Pundits and scholars have already weighed in about how there's no way for Bloomberg to jump in and actually win. A few have said how it's Bloomberg's positions on guns and Big Gulps that will stop him. But most have pointed out how it's simply mathematical: Electoral College and pluralities and a GOP-controlled House and yada yada yada.

We don't think Bloomberg actually wants to run; we think he's in this for the attention. (Money, apparently, is no substitute to hearing your name tossed around the Sunday morning talk shows.) We don't really see any harm in it if it gets talking heads to talk about something besides Donald Trump for ten or fifteen minutes. And, besides, if this goes anywhere, we're hoping to reconnect with some very old friends we haven't heard from in a long time.

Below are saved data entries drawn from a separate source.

(** * PyDDM: the parameter-dependence contract and the bound family

    A shallow embedding of [pyddm/ddm/models/base.py] (class [Dependence])
    and [pyddm/ddm/models/bound.py] (classes [Bound], [BoundConstant],
    [BoundCollapsingLinear], [BoundCollapsingExponential]), with the
    properties of construction, the attribute guard, equality, rendering,
    hashing and bound evaluation proved about it.

    Modelling conventions.
    - Python 3 semantics.  A [dict] is a [gmap]: the code sorts the
      keys, tests membership and compares dicts with [==], none of which
      depends on insertion order.  The loop of [__init__] over
      [args.items()] binds each name once; the order of its visits is
      the one of [map_to_list], and shows only when one of the names
      bound is [required_parameters] itself, which the guard of the
      names bound after it then reads, or when several of the names
      cannot be bound, the first of which stops the loop.
    - Exceptions are values of [exn]; a method is a function into
      [result], and a method that mutates its receiver or a class-level
      object is a state transformer in the monad [M].
    - Floats are IEEE-754 binary64 numbers, represented by [spec_float]
      with precision 53 and maximal exponent 1024; Python ints are [Z].
    - An attribute read through the instance ([self.required_parameters],
      [self.name], [self.default_parameters]) is the instance attribute
      of that name when the instance has one, and otherwise the class
      variable of the class or of one of its bases.
    - [assert] statements are executed (the interpreter does not run
      with [-O]). *)

From Stdlib Require Import ZArith String Ascii List Lia SpecFloat.
From stdpp Require Import gmap strings list sorting pretty.

Open Scope string_scope.
Open Scope Z_scope.

(** ** Exceptions and results *)

Inductive exn :=
  | AssertionError (msg : string)
  | LookupError
  | AttributeError (attr : string)
  | TypeError
  | OverflowError
  | IndexError
  | NotImplementedError.

Inductive result (A : Type) :=
  | Ok (a : A)
  | Raise (e : exn).
Arguments Ok {A} a.
Arguments Raise {A} e.

Definition result_bind {A B} (r : result A) (k : A → result B) : result B :=
  match r with
  | Ok a => k a
  | Raise e => Raise e
  end.

(** A computation over a mutable state [S]: it returns the final state
    together with a value or the exception that aborted it.  State
    changes made before an exception is raised persist. *)
Definition M (S A : Type) : Type := S → S * result A.

Definition ret {S A} (a : A) : M S A := λ s, (s, Ok a).
Definition raise {S A} (e : exn) : M S A := λ s, (s, Raise e).
Definition bind {S A B} (m : M S A) (k : A → M S B) : M S B :=
  λ s, match m s with
       | (s', Ok a) => k a s'
       | (s', Raise e) => (s', Raise e)
       end.
Definition get {S} : M S S := λ s, (s, Ok s).
Definition put {S} (s : S) : M S unit := λ _, (s, Ok tt).
Definition assert {S} (b : bool) (msg : string) : M S unit :=
  if b then ret tt else raise (AssertionError msg).
(** A computation that reads the state without changing it. *)
Definition read {S A} (f : S → result A) : M S A := λ s, (s, f s).

Declare Scope py_scope.
Delimit Scope py_scope with py.
Notation "x <- m ;; k" := (bind m (λ x, k))
  (at level 100, m at next level, right associativity) : py_scope.
Notation "m ;; k" := (bind m (λ _, k))
  (at level 100, right associativity) : py_scope.
Notation "'try' x <- m ;; k" := (result_bind m (λ x, k))
  (at level 100, x name, m at next level, right associativity) : py_scope.

(** ** Builtins: strings, sorting *)

Module Builtins.

(** [", ".join(l)] and friends. *)
Fixpoint join (sep : string) (l : list string) : string :=
  match l with
  | [] => ""
  | [x] => x
  | x :: l' => x +:+ sep +:+ join sep l'
  end.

Pull up a chair, kids, and let us tell you about the time your intrepid reporters Lester & Charlie were tangled in a highly secretive, not-yet-announced campaign of a candidate a lot like Bloomberg. Our job responsibility was to monitor chat room chatter about how game-changing this candidate, if he ever decided to run, could be. The stealth candidate's job was to deny everything. Which only got the 24-hour news cycle more jazzed up to talk about him. A circumstance that, according to our job responsibility list, instructed us to go back to the message boards to fuel the fire.

But more interesting than the TV chatter were the thoughts and hopes of the lonely people all over America who actually wrote to our unannounced candidate to tell him to run. Not for the hills. To run for president. These were people who felt completely abandoned by the political process. Conspiracy theorists like the one who was convinced that our country was so doped up on estrogen that "ALL OUR BOYS ARE GROWING BREASTS!" And a frustrated small-town activists in Texas who longed for a Nanny-State Executive to get their neighbors to clean up her neighbor’s damn lawn. A proud supporter who announced she'd be thrilled to wear a bumper sticker for our guy -- if only she could figure out how to spell his name.

And it didn't stop there.

There was the guy who wrote to say that, as a Jew, our guy was pretty much unelectable -- unless he were to team up with a certain Austrian former governor whose father was affiliated with the Nazi party. You know, for balance. Then there was the pro-life, Roman Catholic, fiscally conservative homosexual who had almost despaired of ever finding "that special candidate" before he heard about our guy. And another who thought the perfect team would be our guy at the top of the ticket along with... Bill Cosby.

That was eight years ago. Do you know what happened to those lonely, abandoned, alienated voters who felt so marginalized then? They multiplied like rabbits. Now, in 2016, they are the stars of the electorate. These are the people who don't care what Trump says -- as long as he channels their anger. They're thrilled to hear that everybody in Washington hates Ted Cruz. They don't care that Sarah Palin makes no sense -- in fact they love it. Heck, they'd even still be loving poor Ben Carson if only someone had given him a cup of coffee to keep him awake for the debates.

Watching the news now, and especially watching the meteoric rise of Trump, we have to suspect those lonely people who wrote to us long ago were all on to something. A viable candidate needs is a billion dollars and a penchant for psychopathy.

And that got us thinking: If he runs, maybe our guy really should get on a ticket with Cosby.